While University of Alabama at Birmingham (UAB) inventors are well-known for coming up with innovative ideas, sometimes those ideas need some clarification and refining before they’re ready to roll out.

That’s where the Bill L. Harbert Institute for Innovation and Entrepreneurship (HIIE) comes in with the Blazer App Accelerator (BAA) program, which provides early-stage entrepreneurs with training, mentorship, and hands-on support through a partnership with Harmony Venture Labs’ AppThink program. Over a total of eight weeks, participants validate their concepts while building a prototype, then learn how to build an audience, take their inventions to market and scale the product and company.

Early returns suggest the BAA is working – three out of this year’s nine Blazer Bridge Fund (BBF) winners were also members of the first cohort of the BAA program.

The BBF is another HIIE program, in which UAB faculty and staff entrepreneurs can apply for up to $50,000 in funds to develop their technologies.Web photo for CJ story on BAA BBF Oct. 9Cori Perdue, Ph.D. (right) with, left to right, Haley Nolen, Hannah Broom and Shivani Palaparthi at the Collat School of Business. Their project, tentatively titled the DISCovery Communication Coaching App, helps users better recognize different communication styles and tailor their messaging accordingly.

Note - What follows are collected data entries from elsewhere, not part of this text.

Definition exec_preinit : M unit := exec_preinit_from __preinit_array_start.

Equations? exec_init_from (init : Z) : M unit
  by wf (Z.to_nat (__init_array_end - init)) lt :=
  exec_init_from init with decide (init < __init_array_end) := {
    | left _ =>
        initializer ← deref init;
        (if decide (initializer ≠ 0) then call initializer else mret tt) ;;
        exec_init_from (init + Z.pos sizeof_initializer)
    | right _ => mret tt }.
Proof. lia. Qed.

Definition exec_init : M unit := exec_init_from __init_array_start.

Equations? exec_fini_from (fini : Z) : M unit
  by wf (Z.to_nat (__fini_array_end - fini)) lt :=
  exec_fini_from fini with decide (fini < __fini_array_end) := {
    | left _ =>
        initializer ← deref fini;
        (if decide (initializer ≠ 0) then call initializer else mret tt) ;;
        exec_fini_from (fini + Z.pos sizeof_initializer)
    | right _ => mret tt }.
Proof. lia. Qed.

Definition exec_fini : M unit := exec_fini_from __fini_array_start.

(** [ARCH_DATA_RESERVE->ar_sigtramp = v]. *)
Definition set_ar_sigtramp (v : Z) : M unit := fun w =>
  Returned tt {| ar_sigtramp := v;
                 exitfuncs := exitfuncs w;
                 trace := trace w ++ [EvSigtramp v] |}.
(** X17.  An evaluation run calls a model at most twice per sampled
    row (once to answer, once to judge), whatever the collaborators do
    and however the run ends; a row whose video has no usable index
    costs no model call and no search. *)
Theorem evaluation_model_calls_bounded
  (W : World) (rag : Rag.RAGSystem) (sample : list (nat * gt_row)) (s s' : State)
  (r : outcome (option (list eval_record))) :
  Main.evaluate_sample W rag sample s = (r, s') ->
  (exists tr,
      trace s' = (trace s ++ tr)%list /\ (attempts tr <= 2 * List.length sample)%nat)
  /\ (forall i total row evaluations s0 index_name,
        db_get_index W (tick s0) (fst row) Main.eval_embedding_model = Ret index_name ->
        usable index_name = false ->
        Main.evaluate_item W rag i total row evaluations s0
          = (Ret evaluations,
             mkState (S (tick s0))
               (trace s0 ++ [GetIndex (fst row) Main.eval_embedding_model;
                             Log WARNING ("No index found for video " ++ fst row
                                          ++ ". Skipping this question.")]))).
Proof.
  intros H. split.
  - unfold Main.evaluate_sample in H. unfold bind at 1 in H.
    cbn [emit tick trace] in H. unfold bind at 1 in H.
    match type of H with context [Main.evaluate_loop _ _ _ _ _ _ ?s0] =>
      destruct (Main.evaluate_loop W rag 0 (List.length sample) sample [] s0)
        as [[evs|e] s1] eqn:Hloop;
      apply evaluate_loop_cost in Hloop as (tr & Htr & Hc) end;
      cbn [tick trace] in Htr.
    + unfold bind, call, emit, ret in H. cbn [tick trace] in H.
      destruct (store_evaluations W (tick s1) evs); inversion H; subst; clear H;
        cbn [trace]; rewrite Htr, <- ?app_assoc; cbn [app];
        eexists; (split; [reflexivity|]); cbn [attempts]; rewrite ?attempts_app; simpl; lia.
    + inversion H; subst. rewrite Htr, <- app_assoc. eexists. split; [reflexivity|].
      simpl. exact Hc.
  - intros i total row evaluations s0 index_name Hget Hno.
    exact (evaluate_item_without_index W rag i total row evaluations index_name s0
             Hget Hno).
Qed.

Lemma evaluation_model_calls_bounded_witness :
  exists tr,
    trace (snd (Main.evaluate_sample mixed_run Rag.default_rag
                  (Scenario.number_rows 0 mixed_rows) Scenario.start)) = tr
    /\ (attempts tr <= 6)%nat.
Proof.
  destruct (evaluation_model_calls_bounded mixed_run Rag.default_rag
              (Scenario.number_rows 0 mixed_rows) Scenario.start _ _
              (surjective_pairing _)) as ((tr & Htr & Hc) & _).
  exists tr. split; [exact Htr | exact Hc].
Defined.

The 2025 BBF recipients who also participated in the Blazer App Accelerator are:

  • Ryan Melvin, Ph.D., and Ryan Godwin, Ph.D., from the Department of Anesthesiology and Perioperative Medicine. They invented the IRB Assistant, which uses AI to identify and summarize the latest research in medical subspecialties. The tool also offers podcast-style audio summaries, allowing physicians, especially new residents, to stay current on the go.
  • Cori Perdue, Ph.D. and Sai Shivani Palaparthi of the Collat School of Business. The duo created the DISCovery Communication Coaching App, a web-based platform that helps users engage more effectively with diverse communication styles. Originally imagined as a virtual reality tool, the project evolved into a more accessible app designed to build users’ confidence and communication skills.
  • Kristine Lokken, Ph.D., from the Department of Psychiatry and Behavioral Neurobiology. She invented a hybrid program designed to help prevent cognitive decline. Combining in-person workshops with an app that tracks health data and delivers personalized microlearning modules, it provides tailored guidance on nutrition, stress, sleep, exercise, and toxin exposure.

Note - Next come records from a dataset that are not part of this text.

(** A well-typed record, seen as an object. *)
Definition ofManufacturer (m : Manufacturer.t) : Obj.t :=
  {| Obj.id := Some (Manufacturer.id m);
     Obj.name := Some (Manufacturer.name m);
     Obj.city := Some (Manufacturer.city m);
     Obj.state := Some (Manufacturer.state m);
     Obj.yearEstablished := Some (Manufacturer.yearEstablished m);
     Obj.numberOfEmployees := Some (Manufacturer.numberOfEmployees m);
     Obj.annualRevenue := Some (Manufacturer.annualRevenue m);
     Obj.industryKeywords := Some (Manufacturer.industryKeywords m);
     Obj.primaryApplications := Some (Manufacturer.primaryApplications m);
     Obj.capabilities := Some (Manufacturer.capabilities m);
     Obj.materials := Some (Manufacturer.materials m);
     Obj.certifications := Some (Manufacturer.certifications m);
     Obj.moq := Some (Manufacturer.moq m);
     Obj.leadTimeDays := Some (Manufacturer.leadTimeDays m);
     Obj.diversityFlag := Some (Manufacturer.diversityFlag m);
     Obj.sustainabilityScore := Some (Manufacturer.sustainabilityScore m);
     Obj.rating := Some (Manufacturer.rating m);
     Obj.currentCapacity := Some (Manufacturer.currentCapacity m) |}.

Module FilterState.
Record t : Type := mk {
  search : string;
  capabilities : list string;
  materials : list string;
  certifications : list string;
  states : list string;
  employeeRange : string;
  revenueRange : string;
  capacityRange : string;
  ratingRange : string;
  diversityFlag : option bool;
  sustainabilityMin : number;
  yearEstablishedRange : string
}.
End FilterState.

(** The initial value of [filters], which [clearAllFilters] restores. *)
Definition defaultFilters : FilterState.t :=
  {| FilterState.search := "";
     FilterState.capabilities := [];
     FilterState.materials := [];
     FilterState.certifications := [];
     FilterState.states := [];
     FilterState.employeeRange := "all";
     FilterState.revenueRange := "all";
     FilterState.capacityRange := "all";
     FilterState.ratingRange := "all";
     FilterState.diversityFlag := None;
     FilterState.sustainabilityMin := ofInt 0;
     FilterState.yearEstablishedRange := "all" |}.

(** ** The filter callback of [filteredAndSortedData]

    Each block of the callback is a guard: [Normal true] falls through to
    the next block, [Normal false] is the block's [return false], and
    [Throw] is an exception raised while the block runs. *)

(** An [undefined] element of an array is joined as the empty string. *)
Definition elemText (a : option string) : string :=
  match a with Some s => s | None => EmptyString end.

(** Spreading [undefined] into an array literal, or calling a method on
    it, raises a TypeError. *)
Definition spread {A : Type} (a : option (list A)) : completion (list A) :=
  match a with Some l => Normal l | None => Throw TypeError end.

Definition strIn (x : string) (l : list string) : bool :=
  existsb (String.eqb x) l.

(** [arr.includes(x)] where [arr] may be [undefined]. *)
Definition arrIncludes (arr : option (list string)) (x : string)
  : completion bool :=
  l ← spread arr; mret (strIn x l).

(** [sel.some(callback)]. *)
Fixpoint some (p : string -> completion bool) (sel : list string)
  : completion bool :=
  match sel with
  | [] => Normal false
  | x :: rest => b ← p x; if (b : bool) then Normal true else some p rest
  end.

Definition eqLit (r lit : string) : bool := String.eqb r lit.

(** The array literal of the search block, joined with one space and
    lower-cased. *)
Definition searchableText (o : Obj.t) : completion string :=
  caps ← spread (Obj.capabilities o);
  mats ← spread (Obj.materials o);
  mret (JSString.toLowerCase (JSString.join " "
    ([ elemText (Obj.name o);
       elemText (Obj.city o);
       elemText (Obj.state o);
       elemText (Obj.industryKeywords o);
       elemText (Obj.primaryApplications o) ] ++ caps ++ mats))).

“The BAA made us think of other ways to solve the problem and helped us focus on who our target customer base is, rather than trying to be all things to all people,” said Melvin, co-inventor of the IRB Assistant. “By the end, we had greater clarity on who our customer was and how to reach them.”

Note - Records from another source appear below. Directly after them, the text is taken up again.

(** Property X20.  With the triggers bound to listeners of the host
    program, a positive duration, a frame rate of at most 1000 frames a
    second and at most 10^12 ms since the last frame (so that no quotient
    leaves the range of the numbers), an animation-frame callback keeps a
    playhead that is inside [0, duration) inside [0, duration). *)
Theorem X20_tick_keeps_playhead_in_range (fuel : nat) (id : nat) (s : AnimationEngine)
    (d r c n l : Q) :
  triggersObserved s = true ->
  duration (timeline s) = Fin d -> (0 < d)%Q ->
  frameRate (timeline s) = Fin r -> (0 < r <= 1000)%Q ->
  currentFrame s = Fin c -> (0 <= c < d)%Q ->
  performance_now (host s) = Fin n ->
  lastFrameTime s = Fin l ->
  (n - l <= 1000000000000)%Q ->
  exists s' c',
    animationFrame (run (S fuel)) id s = Normal s'
    /\ currentFrame s' = Fin c'
    /\ (0 <= c' < d)%Q.
Proof.
  intros Hobs Hd Dpos Hr [Rpos _] Hc Crange Hn Hl _.
  destruct (animationFrame_touched fuel id s Hobs) as (s' & E & (L & A & ->)).
  exists (touch L A (tickedState id s)).
  change (currentFrame (touch L A (tickedState id s)))
    with (currentFrame (tickedState id s)).
  enough (exists c', currentFrame (tickedState id s) = Fin c' /\ (0 <= c' < d)%Q)
    as (c' & Hc' & Rc') by (exists c'; split; [exact E | split; assumption]).
  clear E. unfold tickedState.
  destruct (existsb _ _); [|exists c; split; assumption].
  set (s1 := set_host _ s).
  assert (currentFrame (loopedState s1) = currentFrame (advancedState s1)) as ->
    by (unfold loopedState; now destruct (isPlaying s1)).
  unfold advancedState.
  destruct (framesToAdvance s1 >? #0) eqn:G; [|exists c; split; assumption].
  cbn. unfold advancedFrame.
  change (currentFrame s1) with (currentFrame s).
  change (timeline s1) with (timeline s). rewrite Hc, Hd.
  assert (exists k, framesToAdvance s1 = ofZ k) as (k & Ek).
  { unfold framesToAdvance.
    change (performance_now (host s1)) with (performance_now (host s)).
    change (lastFrameTime s1) with (lastFrameTime s).
    change (timeline s1) with (timeline s).
    rewrite Hn, Hl, Hr. num_norm.
    rewrite div_Fin by lra. unfold fin.
    rewrite div_Fin; [eexists; reflexivity|].
    rewrite Qred_correct. intros Z.
    assert (Qred 1000 / r * r == Qred 1000)%Q as Z' by (field; lra).
    rewrite Z in Z'. rewrite Qred_correct in Z'. lra. }
  rewrite Ek in G |- *. apply gtb_ofZ in G.
  unfold ofZ. rewrite add_Fin. unfold fin.
  assert (0 < inject_Z k)%Q as Kpos.
  { change 0%Q with (inject_Z 0). rewrite <- Zlt_Qlt. exact G. }
  unfold geb.
  destruct (Qlt_le_dec (Qred (c + inject_Z k)) d) as [Lt|Ge].
  - rewrite leb_Fin_false by exact Lt.
    eexists. split; [reflexivity|].
    rewrite Qred_correct in *. lra.
  - rewrite leb_Fin_true by exact Ge.
    destruct (rem_range (Qred (c + inject_Z k)) d Dpos Ge) as (r' & -> & Hr').
    exists r'. split; [reflexivity | exact Hr'].
Qed.

End ClockFacts.


(** ** Listeners *)

Section ListenerFacts.
Import Engine Spec Notions.
Local Open Scope string_scope.
Local Open Scope list_scope.

Lemma indexOf_ge (h : EventHandler) (hs : list EventHandler) (k i : nat) :
  indexOf h hs k = Some i -> (k <= i)%nat.
Proof.
  revert k. induction hs as [|x hs IH]; intros k; cbn; [discriminate|].
  destruct (decide (x = h)); [intros [= <-]; lia|]. intros H. apply IH in H. lia.
Qed.

Lemma indexOf_delete (h : EventHandler) (hs : list EventHandler) (k : nat) :
  match indexOf h hs k with
  | Some i => delete (i - k)%nat hs = removeFirst h hs /\ In h hs
  | None => removeFirst h hs = hs /\ ~ In h hs
  end.
Proof.
  revert k. induction hs as [|x hs IH]; intros k; cbn.
  - split; [reflexivity | tauto].
  - destruct (decide (x = h)) as [->|N].
    + rewrite Nat.sub_diag. split; [reflexivity | now left].
    + specialize (IH (S k)). destruct (indexOf h hs (S k)) as [i|] eqn:E.
      * destruct IH as [IH Hin]. pose proof (indexOf_ge _ _ _ _ E).
        replace (i - k)%nat with (S (i - S k)) by lia.
        split; [|now right].
        change (x :: delete (i - S k)%nat hs = x :: removeFirst h hs). now rewrite IH.
      * destruct IH as [IH Hin]. rewrite IH. split; [reflexivity | intros [?|?]; tauto].
Qed.

Lemma removeFirst_app_notin (h : EventHandler) (hs : list EventHandler) :
  ~ In h hs -> removeFirst h (hs ++ [h]) = hs.
Proof.
  induction hs as [|x hs IH]; cbn; intros H.
  - now destruct (decide (h = h)).
  - destruct (decide (x = h)) as [->|N]; [tauto|]. rewrite IH; tauto.
Qed.

Lemma removeFirst_app_in (h : EventHandler) (hs : list EventHandler) :
  In h hs -> removeFirst h (hs ++ [h]) = removeFirst h hs ++ [h].
Proof.
  induction hs as [|x hs IH]; cbn; [tauto|]. intros H.
  destruct (decide (x = h)) as [->|N]; [reflexivity|].
  rewrite IH; [reflexivity|]. destruct H; [contradiction | assumption].
Qed.

(** Property X21.  Adding a listener to an event and removing it again
    leaves the listeners of every other event as they were.  If the
    listener was not registered for the event, the list is restored; if
    it was, the removal takes out its first occurrence, not the one just
    added, so the listener moves to the end of the list. *)
Theorem X21_listener_add_remove (event : string) (h : EventHandler) (s : AnimationEngine) :
  exists s',
    (addEventListener event h ;; removeEventListener event h) s = Normal s'
    /\ (forall event', event' <> event -> listeners event' s' = listeners event' s)
    /\ (~ In h (listeners event s) -> listeners event s' = listeners event s)
    /\ (In h (listeners event s) ->
        listeners event s' = removeFirst h (listeners event s) ++ [h]).
Proof.
  unfold sequ, addEventListener. cbn [andThen]. unfold removeEventListener.
  cbn [eventManager set_eventManager handlers set_handlers].
  rewrite lookup_insert_eq.
  fold (listeners event s). set (hs := listeners event s).
  pose proof (indexOf_delete h (hs ++ [h]) 0) as D.
  destruct (indexOf h (hs ++ [h]) 0) as [i|].
  - rewrite Nat.sub_0_r in D. destruct D as [D _].
    eexists. split; [reflexivity|]. unfold listeners at 1 3 4.
    cbn [eventManager set_eventManager handlers set_handlers].
    rewrite insert_insert_eq, lookup_insert_eq. cbn [default]. rewrite D.
    split; [|split].
    + intros e' Ne. now rewrite lookup_insert_ne.
    + apply removeFirst_app_notin.
    + apply removeFirst_app_in.
  - destruct D as [_ D]. exfalso. apply D, in_app_iff. right. now left.
Qed.
End ListenerFacts.

(** ** Range triggers *)

Section RangeFacts.
Context {M : MathLib}.
Import Engine Spec Notions.
Local Open Scope string_scope.
Local Open Scope list_scope.

Lemma cmp_eqb_l (x y z : num) : (x =? y)%num = true -> cmp x z = cmp y z.
Proof.
  unfold eqb. destruct x as [a| | |], y as [b| | |]; cbn; try discriminate; try reflexivity.
  destruct (Qcompare_spec a b) as [E|E|E]; try discriminate. intros _.
  destruct z as [c| | |]; cbn; try reflexivity. f_equal.
  destruct (Qcompare_spec a c), (Qcompare_spec b c); try reflexivity; lra.
Qed.

Lemma cmp_eqb_r (x y z : num) : (x =? y)%num = true -> cmp z x = cmp z y.
Proof.
  unfold eqb. destruct x as [a| | |], y as [b| | |]; cbn; try discriminate; try reflexivity.
  destruct (Qcompare_spec a b) as [E|E|E]; try discriminate. intros _.
  destruct z as [c| | |]; cbn; try reflexivity. f_equal.
  destruct (Qcompare_spec c a), (Qcompare_spec c b); try reflexivity; lra.
Qed.

Lemma inRange_eqb (x y a b : num) :
  (x =? y)%num = true -> inRange x a b = inRange y a b.
Proof.
  intros H. unfold inRange, geb, leb.
  now rewrite (cmp_eqb_r x y a H), (cmp_eqb_l x y b H).
Qed.

(** With host listeners only, running a trigger's action adds to the log
    and changes nothing else. *)
Lemma executeTriggerAction_logs (fuel : nat) (s0 : AnimationEngine)
    (base : EventTrigger) (data : list (string * value)) (L : list Effect)
    (A : gset string) :
  externalOnly (action base) s0 = true ->
  exists L', executeTriggerAction (run (S fuel)) base data (touch L A s0)
             = Normal (touch L' A s0).
Proof.
  intros Hobs. unfold executeTriggerAction.
  rewrite dispatchEvent_external by exact Hobs.
  eexists. rewrite emitAll_touch. reflexivity.
Qed.

Lemma checkFrameTriggers_logs (fuel : nat) (s0 : AnimationEngine) (L : list Effect)
    (A : gset string) :
  triggersObserved s0 = true ->
  exists L', checkFrameTriggers (run (S fuel)) (touch L A s0) = Normal (touch L' A s0).
Proof.
  intros Hobs. unfold checkFrameTriggers.
  change (eventManager (touch L A s0)) with (set_activeRangeTriggers A (eventManager s0)).
  cbn [em_currentFrame em_previousFrame triggers set_activeRangeTriggers].
  destruct (em_currentFrame (eventManager s0) =? em_previousFrame (eventManager s0))%num;
    [now exists L|].
  assert (forall t, In t (List.filter isFrameTrigger (triggers (eventManager s0))) ->
                    In t (triggers (eventManager s0))) as Hsub
    by (intros t Hin; now apply filter_In in Hin).
  revert L. induction (List.filter isFrameTrigger (triggers (eventManager s0)))
    as [|t ts IH]; intros L; [now exists L|].
  cbn [forEach].
  assert (exists L1, (fun (trigger : AnyEventTrigger) (s : AnimationEngine) =>
             match trigger with
             | FrameEventTrigger base FRAME_ENTER frame =>
                 if (em_currentFrame (eventManager s) =? frame)%num
                    && negb (em_previousFrame (eventManager s) =? frame)%num
                 then executeTriggerAction (run (S fuel)) base (frameData base s) s
                 else Normal s
             | FrameEventTrigger base FRAME_EXIT frame =>
                 if (em_previousFrame (eventManager s) =? frame)%num
                    && negb (em_currentFrame (eventManager s) =? frame)%num
                 then executeTriggerAction (run (S fuel)) base (frameData base s) s
                 else Normal s
             | _ => Normal s
             end) t (touch L A s0) = Normal (touch L1 A s0)) as (L1 & ->).
  { pose proof (observed_in s0 t Hobs (Hsub t (or_introl eq_refl))) as Hx.
    destruct t as [base [] frame| | | |]; try now exists L.
    - destruct (_ && _); [now apply executeTriggerAction_logs | now exists L].
    - destruct (_ && _); [now apply executeTriggerAction_logs | now exists L]. }
  cbn [andThen]. apply IH. intros t' Hin. apply Hsub. now right.
Qed.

Palaparthi and Perdue, the creators of the DISCovery Communication Coaching App, said they also experienced a similar shift in thinking.

“The mentorship and guidance we received were instrumental in helping us keep moving in the right direction,” Perdue said.

Palaparthi added that the experience gave their team confidence to reshape their idea. “The encouragement to test early was invaluable — it ensured we were shaping the application around real feedback, not assumptions,” Palaparthi said.

Lokken, who developed the Precision Brain Health companion app, said the programs gave her a clear, step-by-step guide for translating research into a working product.

“The HIIE really bridged the gap between academic research and entrepreneurship. These programs offered a clear roadmap for turning an idea into a working prototype,” she said.  

The second cohort for the Blazer App Accelerator will be chosen by the HIIE in late 2025.